Noradrenergic stimulation of BDNF synthesis in astrocytes: Mediation via α1- and β1/β2-adrenergic receptors

NA (1 μM) elevates BDNF levels by four-fold after 6 h of incubation. Its stimulation was partly inhibited by either the β1-adrenergic antagonist atenolol, the β2-adrenergic antagonist ICI 118,551, or by the α1-adrenergic antagonist prazosin, while the α2-adrenergic antagonist yohimbine showed no effect. BDNF levels in astrocytes were increased by the specific β1-adrenergic agonist dobutamine and the β2-adrenergic agonist salbutamol, as well as by adenylate cyclase activation (by forskolin) and PKA activation (by dBcAMP). However, none of the tested agonists or mediators of the intracellular β-adrenergic pathways were able to reach the level of NA's stimulatory effect. BDNF cellular levels were also elevated by the α1-adrenergic agonist methoxamine, but not by the α2-adrenergic agonist clonidine.
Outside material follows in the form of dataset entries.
(** * snail-mcp: the Excel reading pipeline ([mcp/excel/read.py]) and its
      tool facade ([mcp/server.py]), embedded in Rocq.

    Python values are modelled as follows.
    - [str] is [string]; a character is an [ascii], read as a code point
      below 256, with Python's case folding and whitespace on that range.
    - [int] is [Z].
    - A value typed [Any] (a raw cell value, a font size) is a [PyVal].
    - A [dict] is an association list in insertion order, because
      [json.dumps] and the loops of [read_excel] observe that order.
    - A call that can raise returns a [result].
    - A field declared [str] that can hold something else at run time (a
      colour taken from the workbook) has the declared type in the
      functions as they are declared and the type of what it can hold in
      the pipeline that runs them. *)

From Stdlib Require Import ZArith String Ascii List Bool Lia DecimalString Sorted.
Import ListNotations.

Local Open Scope string_scope.
Local Open Scope list_scope.
Local Open Scope Z_scope.

(* ================================================================== *)
(** ** Python primitives used by the program *)
(* ================================================================== *)

Module Py.

(** Exceptions the modelled calls can raise. *)
Inductive exn : Type :=
| ValueError (msg : string)
| KeyError (key : string)
| AttributeError (attr : string)
| TypeError (msg : string)
| LoadError (path : string).

Inductive result (A : Type) : Type :=
| Ok (a : A)
| Raise (e : exn).
Arguments Ok {A} a.
Arguments Raise {A} e.

Definition bind {A B : Type} (m : result A) (k : A -> result B) : result B :=
  match m with
  | Ok a => k a
  | Raise e => Raise e
  end.

(** A loop that calls [f] on each element in turn and stops at the first
    fault. *)
Section MapResult.

Context {A B : Type} (f : A -> result B).

Fixpoint map_result (l : list A) : result (list B) :=
  match l with
  | [] => Ok []
  | x :: l' => bind (f x) (fun y => bind (map_result l') (fun ys => Ok (y :: ys)))
  end.

End MapResult.

(** A value of type [Any].  A float is kept as the text [str] and [repr]
    give for it together with whether it is non-zero: the program only
    prints floats and tests their truth value. *)
Inductive PyVal : Type :=
| PyNone
| PyStr (s : string)
| PyBool (b : bool)
| PyInt (n : Z)
| PyFloat (repr : string) (nonzero : bool).

Definition TAB : ascii := "009"%char.
Definition LF : ascii := "010"%char.
Definition CR : ascii := "013"%char.
Definition BACKSLASH : ascii := "\"%char.

(** [str(n)] for an int. *)
Definition str_int (n : Z) : string := NilZero.string_of_int (Z.to_int n).

(** [str(v)]. *)
Definition str (v : PyVal) : string :=
  match v with
  | PyNone => "None"
  | PyStr s => s
  | PyBool true => "True"
  | PyBool false => "False"
  | PyInt n => str_int n
  | PyFloat r _ => r
  end.

(** [bool(v)], the truth value [if v], [v or d] and [not v] test. *)
Definition truthy (v : PyVal) : bool :=
  match v with
  | PyNone => false
  | PyStr s => negb (s =? "")%string
  | PyBool b => b
  | PyInt n => negb (n =? 0)
  | PyFloat _ nz => nz
  end.

(** [s or d] for a [str] [s]. *)
Definition str_or (s d : string) : string :=
  if (s =? "")%string then d else s.

(** [o or d] where [o] is a [str] or [None]. *)
Definition opt_str_or (o : option string) (d : string) : string :=
  match o with
  | Some s => str_or s d
  | None => d
  end.

(** [o or d] where [o] is an [int] or [None]. *)
Definition opt_int_or (o : option Z) (d : Z) : Z :=
  match o with
  | Some n => if n =? 0 then d else n
  | None => d
  end.

(** [s.replace(old, new)] for a one-character [old]. *)
Fixpoint replace (old : ascii) (new : string) (s : string) : string :=
  match s with
  | EmptyString => EmptyString
  | String c s' =>
      if Ascii.eqb c old then (new ++ replace old new s')%string
      else String c (replace old new s')
  end.

(** [c.lower()]: the capitals A..Z and, above 127, the capitals 192..222
    other than the multiplication sign 215 move up by 32. *)
Definition lower_char (c : ascii) : ascii :=
  let n := N_of_ascii c in
  if ((65 <=? n)%N && (n <=? 90)%N)
     || ((192 <=? n)%N && (n <=? 222)%N && negb (n =? 215)%N)
  then ascii_of_N (n + 32)
  else c.

(** [s.lower()]. *)
Fixpoint lower (s : string) : string :=
  match s with
  | EmptyString => EmptyString
  | String c s' => String (lower_char c) (lower s')
  end.

(** [c in s] for a one-character [c]. *)
Fixpoint contains (c : ascii) (s : string) : bool :=
  match s with
  | EmptyString => false
  | String c' s' => Ascii.eqb c' c || contains c s'
  end.

(** [s[:1]]. *)
Definition first1 (s : string) : string :=
  match s with
  | EmptyString => EmptyString
  | String c _ => String c EmptyString
  end.

(** [s.startswith(p)] for a one-character [p]. *)
Definition startswith (p : ascii) (s : string) : bool :=
  match s with
  | EmptyString => false
  | String c _ => Ascii.eqb c p
  end.

(** [c.isspace()]: tab, line feed, vertical tab, form feed, carriage
    return, the four separators 28..31, the space, the next-line control 133
    and the no-break space 160. *)
Definition isspace (c : ascii) : bool :=
  let n := N_of_ascii c in
  ((9 <=? n)%N && (n <=? 13)%N) || ((28 <=? n)%N && (n <=? 32)%N)
  || (n =? 133)%N || (n =? 160)%N.

Fixpoint lstrip (s : string) : string :=
  match s with
  | EmptyString => EmptyString
  | String c s' => if isspace c then lstrip s' else s
  end.

Fixpoint rstrip (s : string) : string :=
  match s with
  | EmptyString => EmptyString
  | String c s' =>
      match rstrip s' with
      | EmptyString => if isspace c then EmptyString else String c EmptyString
      | r => String c r
      end
  end.

(** [s.strip()]. *)
Definition strip (s : string) : string := rstrip (lstrip s).

(** [s.split(sep)] for a one-character [sep]: empty pieces are kept and
    the empty string splits into one empty piece. *)
Fixpoint split (sep : ascii) (s : string) : list string :=
  match s with
  | EmptyString => [EmptyString]
  | String c s' =>
      if Ascii.eqb c sep then EmptyString :: split sep s'
      else match split sep s' with
           | [] => [String c EmptyString]
           | piece :: pieces => String c piece :: pieces
           end
  end.

(** [sep.join(parts)]. *)
Definition join (sep : string) (parts : list string) : string :=
  String.concat sep parts.

(** [range(lo, hi)]. *)
Definition range (lo hi : Z) : list Z :=
  map (fun i => lo + Z.of_nat i) (seq 0 (Z.to_nat (hi - lo))).

(** A [dict] with [str] keys, in insertion order. *)
Definition dict (V : Type) : Type := list (string * V).

(** [d.get(k)]: [Some] exactly when [k in d], and then the value [d[k]]. *)
Fixpoint dict_get {V : Type} (k : string) (d : dict V) : option V :=
  match d with
  | [] => None
  | (k', v) :: d' => if (k' =? k)%string then Some v else dict_get k d'
  end.

(** [d[k] = v]: an existing key keeps its place and takes the new value, a
    new key goes last. *)
Fixpoint dict_set {V : Type} (k : string) (v : V) (d : dict V) : dict V :=
  match d with
  | [] => [(k, v)]
  | (k', v') :: d' =>
      if (k' =? k)%string then (k', v) :: d' else (k', v') :: dict_set k v d'
  end.

Definition keys {V : Type} (d : dict V) : list string := map fst d.

End Py.

Import Py.

Notation "x <- m ;; k" := (bind m (fun x => k))
  (at level 61, m at next level, right associativity).

(* ================================================================== *)
(** ** [json.dumps(obj, ensure_ascii=False)] *)
(* ================================================================== *)

Module Json.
The increase in intracellular Ca2+ by ionophore A23187 showed no effect, whereas PKC activation by phorbol 12-myristate 13-acetate (TPA) potently stimulated BDNF levels in the cells. The methoxamine-stimulated BDNF synthesis was inhibited by desensitizing pretreatment with TPA, indicating that the α1-stimulation was mediated via PKC activation. In conclusion, the synthesis of astrocytic BDNF stimulated by noradrenergic neuronal activity is an adaptable process using multiple types (α1 and β1/β2) of adrenergic receptor activation.